Material to process —
(** Two test items, the second of which cannot be fetched. *)
Definition half_broken_set : SinglesData :=
  {| num_items := 2;
     get_item_Xlengths := fun i =>
       match i with
       | O => Some (Toy.seq0, [1])
       | _ => None
       end |}.

(** The two items of [Toy.test_set] followed by a third one. *)
Definition longer_set : SinglesData :=
  {| num_items := 3;
     get_item_Xlengths := fun i =>
       match i with
       | O => Some (Toy.seq0, [1])
       | 1%nat => Some (Toy.mary0 ++ Toy.seq0, [5])
       | _ => Some (Toy.seq1, [2])
       end |}.

(** The toy engine with a [KFold] that refuses to be built, as a splitter
    does that rejects [random_state] without shuffling. *)
Definition strict_engine : Adapter :=
  {| model := Z * list Z; hmm_fit := Toy.fit; hmm_score := Toy.score;
     kfold_new := fun _ => None; kfold_split := Toy.split;
     combine_sequences := Toy.combine; math_log := Toy.log |}.

End Toy2.

(** ** Facts about float comparison *)

Module PyFloatFacts.
Import PyFloat.

Lemma SFcompare_key x y kx ky :
  key x = Some kx -> key y = Some ky ->
  SFcompare x y = Some Lt <-> lex_lt kx ky.
Proof.
  destruct x as [sx|sx| |sx mx ex], y as [sy|sy| |sy my ey];
    try destruct sx; try destruct sy; simpl; intros Hx Hy;
    try discriminate; inversion Hx; inversion Hy; subst; clear Hx Hy;
    unfold lex_lt;
    try (split; [intros H; try discriminate H; lia
                | intros H; try reflexivity; lia]).
  all: change (PosDef.Pos.compare_cont Eq mx my) with (Pos.compare mx my).
  all: destruct (Z.compare_spec ex ey); destruct (Pos.compare_spec mx my);
    simpl; (split; [intros H'; try discriminate H'; lia
                   | intros H'; try reflexivity; lia]).
Qed.

Lemma SFcompare_nan_l x y : key x = None -> SFcompare x y = None.
Proof.
  destruct x as [|[]| |[]]; simpl; intros; try discriminate; reflexivity.
Qed.

Lemma SFcompare_nan_r x y : key y = None -> SFcompare x y = None.
Proof.
  destruct y as [|[]| |[]]; simpl; intros; try discriminate;
    destruct x; reflexivity.
Qed.

Lemma ltb_key x y :
  (x <? y)%float = true <->
  exists kx ky, fkey x = Some kx /\ fkey y = Some ky /\ lex_lt kx ky.
Proof.
  rewrite FloatAxioms.ltb_spec. unfold SFltb, fkey.
  destruct (key (Prim2SF x)) as [kx|] eqn:Hx.
  2:{ rewrite SFcompare_nan_l by done. split; [done|].
      intros (?&?&?&_); done. }
  destruct (key (Prim2SF y)) as [ky|] eqn:Hy.
  2:{ rewrite SFcompare_nan_r by done. split; [done|].
      intros (?&?&?&?&_); done. }
  pose proof (SFcompare_key _ _ _ _ Hx Hy) as HK.
  split.
  - intros H. exists kx, ky. split_and!; try done. apply HK.
    destruct (SFcompare _ _) as [[]|]; done.
  - intros (kx'&ky'&?&?&Hl). simplify_eq. apply HK in Hl. by rewrite Hl.
Qed.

Description of the task — Look through the entries above and report each line where the string "that" occurs.

Solution to the exercise —
(** The toy engine with a [KFold] that refuses to be built, as a splitter
    does that rejects [random_state] without shuffling. *)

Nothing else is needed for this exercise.